What you are asked to do ->
Could you please return each line of the data that has the word "Repository"?

##############################

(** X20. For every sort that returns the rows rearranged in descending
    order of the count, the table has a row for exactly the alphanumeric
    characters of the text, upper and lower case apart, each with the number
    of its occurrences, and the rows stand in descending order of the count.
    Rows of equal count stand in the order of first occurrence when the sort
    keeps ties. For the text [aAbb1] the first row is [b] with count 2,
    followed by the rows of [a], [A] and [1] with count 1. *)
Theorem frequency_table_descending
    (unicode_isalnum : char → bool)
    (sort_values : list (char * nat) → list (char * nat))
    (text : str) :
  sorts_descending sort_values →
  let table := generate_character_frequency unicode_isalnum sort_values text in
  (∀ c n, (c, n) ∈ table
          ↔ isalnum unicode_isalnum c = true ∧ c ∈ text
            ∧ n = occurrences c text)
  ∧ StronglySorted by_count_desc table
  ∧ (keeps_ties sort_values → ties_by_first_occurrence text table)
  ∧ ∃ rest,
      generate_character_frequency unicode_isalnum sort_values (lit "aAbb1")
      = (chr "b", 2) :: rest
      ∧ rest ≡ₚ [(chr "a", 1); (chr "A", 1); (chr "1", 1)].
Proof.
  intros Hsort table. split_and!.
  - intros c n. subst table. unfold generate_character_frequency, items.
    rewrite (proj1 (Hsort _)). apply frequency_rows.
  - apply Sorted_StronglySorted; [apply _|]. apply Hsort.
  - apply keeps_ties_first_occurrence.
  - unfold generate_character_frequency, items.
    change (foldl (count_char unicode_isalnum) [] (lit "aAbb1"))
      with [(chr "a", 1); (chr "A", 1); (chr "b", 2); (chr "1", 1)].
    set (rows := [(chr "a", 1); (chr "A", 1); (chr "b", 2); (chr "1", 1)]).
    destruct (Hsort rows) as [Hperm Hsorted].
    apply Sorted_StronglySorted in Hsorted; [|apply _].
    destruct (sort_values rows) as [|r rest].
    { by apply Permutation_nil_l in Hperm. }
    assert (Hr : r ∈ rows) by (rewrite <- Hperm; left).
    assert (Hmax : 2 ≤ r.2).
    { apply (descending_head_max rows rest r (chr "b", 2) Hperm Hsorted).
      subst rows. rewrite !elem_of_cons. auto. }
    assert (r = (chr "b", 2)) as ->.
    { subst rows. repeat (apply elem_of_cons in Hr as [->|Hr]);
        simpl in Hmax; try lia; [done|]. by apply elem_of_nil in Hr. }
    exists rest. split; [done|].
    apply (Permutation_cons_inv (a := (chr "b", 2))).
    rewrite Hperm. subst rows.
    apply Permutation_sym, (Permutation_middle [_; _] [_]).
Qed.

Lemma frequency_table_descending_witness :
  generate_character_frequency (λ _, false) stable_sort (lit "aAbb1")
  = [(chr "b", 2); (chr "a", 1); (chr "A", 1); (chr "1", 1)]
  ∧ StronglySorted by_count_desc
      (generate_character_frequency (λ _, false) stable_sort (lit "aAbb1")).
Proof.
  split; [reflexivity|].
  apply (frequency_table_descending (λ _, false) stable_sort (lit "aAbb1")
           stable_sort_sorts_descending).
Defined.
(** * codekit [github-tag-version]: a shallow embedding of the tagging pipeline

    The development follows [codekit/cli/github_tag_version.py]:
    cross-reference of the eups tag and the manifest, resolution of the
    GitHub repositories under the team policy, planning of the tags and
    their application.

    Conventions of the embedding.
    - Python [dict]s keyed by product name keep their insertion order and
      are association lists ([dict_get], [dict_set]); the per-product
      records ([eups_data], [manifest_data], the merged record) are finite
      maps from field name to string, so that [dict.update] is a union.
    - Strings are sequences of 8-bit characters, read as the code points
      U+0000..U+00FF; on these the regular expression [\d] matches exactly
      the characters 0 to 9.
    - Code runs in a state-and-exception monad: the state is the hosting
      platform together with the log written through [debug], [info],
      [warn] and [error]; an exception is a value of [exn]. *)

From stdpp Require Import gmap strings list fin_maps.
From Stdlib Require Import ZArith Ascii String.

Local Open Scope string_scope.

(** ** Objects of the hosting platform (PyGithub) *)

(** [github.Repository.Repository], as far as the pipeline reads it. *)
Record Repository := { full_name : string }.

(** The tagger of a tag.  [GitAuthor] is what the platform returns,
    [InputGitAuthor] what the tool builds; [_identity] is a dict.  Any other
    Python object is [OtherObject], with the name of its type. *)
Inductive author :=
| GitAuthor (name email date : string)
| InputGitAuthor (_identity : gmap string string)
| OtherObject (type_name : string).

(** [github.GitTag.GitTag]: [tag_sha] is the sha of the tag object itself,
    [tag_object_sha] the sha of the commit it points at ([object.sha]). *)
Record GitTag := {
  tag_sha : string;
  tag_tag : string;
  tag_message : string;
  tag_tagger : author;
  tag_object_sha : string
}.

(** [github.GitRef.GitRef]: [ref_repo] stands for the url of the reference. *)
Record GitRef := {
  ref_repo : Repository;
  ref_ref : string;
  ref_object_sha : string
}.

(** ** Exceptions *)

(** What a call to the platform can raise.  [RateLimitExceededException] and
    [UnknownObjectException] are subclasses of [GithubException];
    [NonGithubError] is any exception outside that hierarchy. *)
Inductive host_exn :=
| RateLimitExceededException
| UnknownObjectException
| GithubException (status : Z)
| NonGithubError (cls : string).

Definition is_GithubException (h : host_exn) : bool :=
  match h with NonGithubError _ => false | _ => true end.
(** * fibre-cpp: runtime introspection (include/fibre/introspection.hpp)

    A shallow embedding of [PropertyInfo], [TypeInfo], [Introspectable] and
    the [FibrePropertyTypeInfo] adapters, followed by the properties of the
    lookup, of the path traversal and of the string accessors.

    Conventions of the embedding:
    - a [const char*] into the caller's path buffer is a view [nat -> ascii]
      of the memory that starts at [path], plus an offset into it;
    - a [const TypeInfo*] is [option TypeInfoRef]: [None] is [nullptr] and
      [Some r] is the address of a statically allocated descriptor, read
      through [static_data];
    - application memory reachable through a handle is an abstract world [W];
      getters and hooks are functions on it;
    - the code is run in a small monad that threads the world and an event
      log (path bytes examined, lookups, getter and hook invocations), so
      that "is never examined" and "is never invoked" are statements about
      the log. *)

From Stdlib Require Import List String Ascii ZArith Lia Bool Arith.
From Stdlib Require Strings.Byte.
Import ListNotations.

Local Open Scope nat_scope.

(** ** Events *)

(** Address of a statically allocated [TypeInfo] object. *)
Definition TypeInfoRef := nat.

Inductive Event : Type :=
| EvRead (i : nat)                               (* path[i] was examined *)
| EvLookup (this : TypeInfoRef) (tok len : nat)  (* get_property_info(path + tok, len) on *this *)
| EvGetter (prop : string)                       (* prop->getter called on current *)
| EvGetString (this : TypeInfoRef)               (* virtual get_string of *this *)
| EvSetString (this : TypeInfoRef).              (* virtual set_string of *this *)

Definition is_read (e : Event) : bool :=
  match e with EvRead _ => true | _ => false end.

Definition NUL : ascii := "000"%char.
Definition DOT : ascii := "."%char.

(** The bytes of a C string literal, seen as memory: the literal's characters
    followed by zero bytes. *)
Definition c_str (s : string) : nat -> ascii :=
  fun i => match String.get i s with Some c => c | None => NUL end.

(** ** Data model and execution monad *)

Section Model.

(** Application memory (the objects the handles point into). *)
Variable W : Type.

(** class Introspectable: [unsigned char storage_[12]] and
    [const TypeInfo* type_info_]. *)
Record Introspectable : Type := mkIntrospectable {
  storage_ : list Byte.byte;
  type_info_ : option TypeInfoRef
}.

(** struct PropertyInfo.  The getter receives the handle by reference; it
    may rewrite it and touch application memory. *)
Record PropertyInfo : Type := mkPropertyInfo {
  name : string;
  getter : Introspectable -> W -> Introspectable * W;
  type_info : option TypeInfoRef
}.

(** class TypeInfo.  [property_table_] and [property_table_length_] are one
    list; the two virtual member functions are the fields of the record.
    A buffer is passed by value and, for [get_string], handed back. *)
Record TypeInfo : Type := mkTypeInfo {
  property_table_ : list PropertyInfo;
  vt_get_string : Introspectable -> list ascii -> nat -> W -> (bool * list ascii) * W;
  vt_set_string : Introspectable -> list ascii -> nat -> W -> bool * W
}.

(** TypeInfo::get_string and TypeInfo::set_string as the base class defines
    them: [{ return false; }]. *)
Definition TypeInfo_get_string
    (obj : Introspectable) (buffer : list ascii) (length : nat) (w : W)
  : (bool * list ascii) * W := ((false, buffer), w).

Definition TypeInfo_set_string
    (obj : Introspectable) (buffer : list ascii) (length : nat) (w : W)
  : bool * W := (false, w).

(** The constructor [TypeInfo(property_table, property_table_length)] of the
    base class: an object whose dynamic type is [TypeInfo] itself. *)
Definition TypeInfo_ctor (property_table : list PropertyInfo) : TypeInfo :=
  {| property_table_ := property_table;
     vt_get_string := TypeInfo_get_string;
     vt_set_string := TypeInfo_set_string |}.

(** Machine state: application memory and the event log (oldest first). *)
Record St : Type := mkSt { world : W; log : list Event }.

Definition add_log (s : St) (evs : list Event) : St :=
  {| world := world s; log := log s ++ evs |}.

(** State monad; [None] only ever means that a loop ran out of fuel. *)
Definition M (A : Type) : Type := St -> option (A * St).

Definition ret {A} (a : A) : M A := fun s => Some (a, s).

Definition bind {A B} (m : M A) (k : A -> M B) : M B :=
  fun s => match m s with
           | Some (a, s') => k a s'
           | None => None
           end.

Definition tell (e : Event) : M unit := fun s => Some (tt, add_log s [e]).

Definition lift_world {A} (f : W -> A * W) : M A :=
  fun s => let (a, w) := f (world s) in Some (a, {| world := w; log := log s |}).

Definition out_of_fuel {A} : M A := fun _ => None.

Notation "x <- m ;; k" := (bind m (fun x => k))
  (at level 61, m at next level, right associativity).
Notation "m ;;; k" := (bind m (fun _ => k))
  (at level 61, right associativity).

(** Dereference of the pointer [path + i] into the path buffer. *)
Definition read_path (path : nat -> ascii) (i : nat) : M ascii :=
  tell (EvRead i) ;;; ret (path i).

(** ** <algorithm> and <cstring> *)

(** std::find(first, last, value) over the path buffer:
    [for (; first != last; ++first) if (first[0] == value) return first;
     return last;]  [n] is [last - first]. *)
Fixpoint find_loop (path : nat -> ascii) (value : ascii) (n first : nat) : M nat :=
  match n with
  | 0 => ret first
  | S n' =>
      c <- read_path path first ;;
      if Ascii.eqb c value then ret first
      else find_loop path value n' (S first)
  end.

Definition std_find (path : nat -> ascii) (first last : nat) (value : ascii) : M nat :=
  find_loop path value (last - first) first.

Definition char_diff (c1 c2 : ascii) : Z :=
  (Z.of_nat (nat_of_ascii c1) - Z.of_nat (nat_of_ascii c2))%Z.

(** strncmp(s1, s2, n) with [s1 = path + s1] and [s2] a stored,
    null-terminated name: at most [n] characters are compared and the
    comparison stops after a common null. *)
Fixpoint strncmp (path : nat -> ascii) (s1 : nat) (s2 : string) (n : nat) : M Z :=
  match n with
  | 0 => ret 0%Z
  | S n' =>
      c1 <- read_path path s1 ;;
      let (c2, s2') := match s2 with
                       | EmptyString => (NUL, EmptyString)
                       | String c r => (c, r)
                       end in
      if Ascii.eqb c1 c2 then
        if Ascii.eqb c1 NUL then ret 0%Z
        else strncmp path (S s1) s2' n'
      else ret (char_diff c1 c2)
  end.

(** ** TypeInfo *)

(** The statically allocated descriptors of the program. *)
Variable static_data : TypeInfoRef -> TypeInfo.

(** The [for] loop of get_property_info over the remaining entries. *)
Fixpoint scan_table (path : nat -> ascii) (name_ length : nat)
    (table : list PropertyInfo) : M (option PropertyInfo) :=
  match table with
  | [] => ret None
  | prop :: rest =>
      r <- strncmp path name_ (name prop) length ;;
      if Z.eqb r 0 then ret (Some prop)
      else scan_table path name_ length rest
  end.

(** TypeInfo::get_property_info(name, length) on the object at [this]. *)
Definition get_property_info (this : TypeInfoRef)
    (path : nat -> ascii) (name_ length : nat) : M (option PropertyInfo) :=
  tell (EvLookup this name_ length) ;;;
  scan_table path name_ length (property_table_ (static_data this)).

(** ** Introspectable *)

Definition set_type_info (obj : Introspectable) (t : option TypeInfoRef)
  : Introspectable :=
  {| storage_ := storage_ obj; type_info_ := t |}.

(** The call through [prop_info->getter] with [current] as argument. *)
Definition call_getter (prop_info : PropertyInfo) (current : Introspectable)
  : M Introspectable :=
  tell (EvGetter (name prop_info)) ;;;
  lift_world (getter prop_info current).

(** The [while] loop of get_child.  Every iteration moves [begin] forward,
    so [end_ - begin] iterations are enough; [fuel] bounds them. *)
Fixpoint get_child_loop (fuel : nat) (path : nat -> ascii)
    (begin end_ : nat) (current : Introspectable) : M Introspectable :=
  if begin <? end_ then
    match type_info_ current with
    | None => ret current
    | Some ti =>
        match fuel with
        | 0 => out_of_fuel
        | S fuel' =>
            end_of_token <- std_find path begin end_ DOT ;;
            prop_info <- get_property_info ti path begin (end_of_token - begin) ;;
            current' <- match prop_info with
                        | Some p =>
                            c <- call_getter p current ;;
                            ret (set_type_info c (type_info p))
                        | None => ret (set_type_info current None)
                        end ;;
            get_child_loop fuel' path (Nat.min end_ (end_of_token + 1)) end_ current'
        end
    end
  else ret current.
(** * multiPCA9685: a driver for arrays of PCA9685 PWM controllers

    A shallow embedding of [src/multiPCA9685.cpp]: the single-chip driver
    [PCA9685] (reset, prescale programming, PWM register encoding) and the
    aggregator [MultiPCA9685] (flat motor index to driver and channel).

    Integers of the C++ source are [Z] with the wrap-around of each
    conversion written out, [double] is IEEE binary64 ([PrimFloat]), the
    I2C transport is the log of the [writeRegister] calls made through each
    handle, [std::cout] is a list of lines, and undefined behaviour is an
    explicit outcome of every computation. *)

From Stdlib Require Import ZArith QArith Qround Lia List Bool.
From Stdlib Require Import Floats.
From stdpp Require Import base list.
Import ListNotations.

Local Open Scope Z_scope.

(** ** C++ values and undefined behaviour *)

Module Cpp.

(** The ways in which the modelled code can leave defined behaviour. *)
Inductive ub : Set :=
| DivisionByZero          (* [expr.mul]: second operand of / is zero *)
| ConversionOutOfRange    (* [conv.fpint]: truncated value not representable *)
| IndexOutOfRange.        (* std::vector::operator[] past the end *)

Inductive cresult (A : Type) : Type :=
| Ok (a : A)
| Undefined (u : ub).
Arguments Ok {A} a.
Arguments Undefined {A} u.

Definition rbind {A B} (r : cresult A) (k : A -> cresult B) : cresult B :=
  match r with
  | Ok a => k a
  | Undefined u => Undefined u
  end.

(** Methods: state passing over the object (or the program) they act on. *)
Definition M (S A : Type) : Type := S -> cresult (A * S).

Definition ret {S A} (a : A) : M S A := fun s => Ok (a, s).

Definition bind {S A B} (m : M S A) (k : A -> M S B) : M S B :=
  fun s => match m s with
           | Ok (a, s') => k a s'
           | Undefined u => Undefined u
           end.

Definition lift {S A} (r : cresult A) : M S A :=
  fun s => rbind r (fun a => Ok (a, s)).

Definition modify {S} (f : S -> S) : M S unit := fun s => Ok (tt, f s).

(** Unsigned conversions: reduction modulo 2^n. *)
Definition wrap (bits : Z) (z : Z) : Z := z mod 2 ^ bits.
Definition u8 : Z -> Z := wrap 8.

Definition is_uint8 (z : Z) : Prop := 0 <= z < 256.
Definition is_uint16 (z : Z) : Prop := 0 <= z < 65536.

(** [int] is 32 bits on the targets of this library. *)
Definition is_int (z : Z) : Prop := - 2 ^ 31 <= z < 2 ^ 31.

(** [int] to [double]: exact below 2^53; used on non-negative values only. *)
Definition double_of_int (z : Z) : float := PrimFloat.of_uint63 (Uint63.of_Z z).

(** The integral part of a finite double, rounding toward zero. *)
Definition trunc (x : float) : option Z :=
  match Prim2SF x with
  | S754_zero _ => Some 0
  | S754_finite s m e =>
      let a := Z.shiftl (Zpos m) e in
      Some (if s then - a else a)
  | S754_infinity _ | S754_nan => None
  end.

##############################

Exercise answer ->
(** [github.Repository.Repository], as far as the pipeline reads it. *)
Record Repository := { full_name : string }.
  ref_repo : Repository;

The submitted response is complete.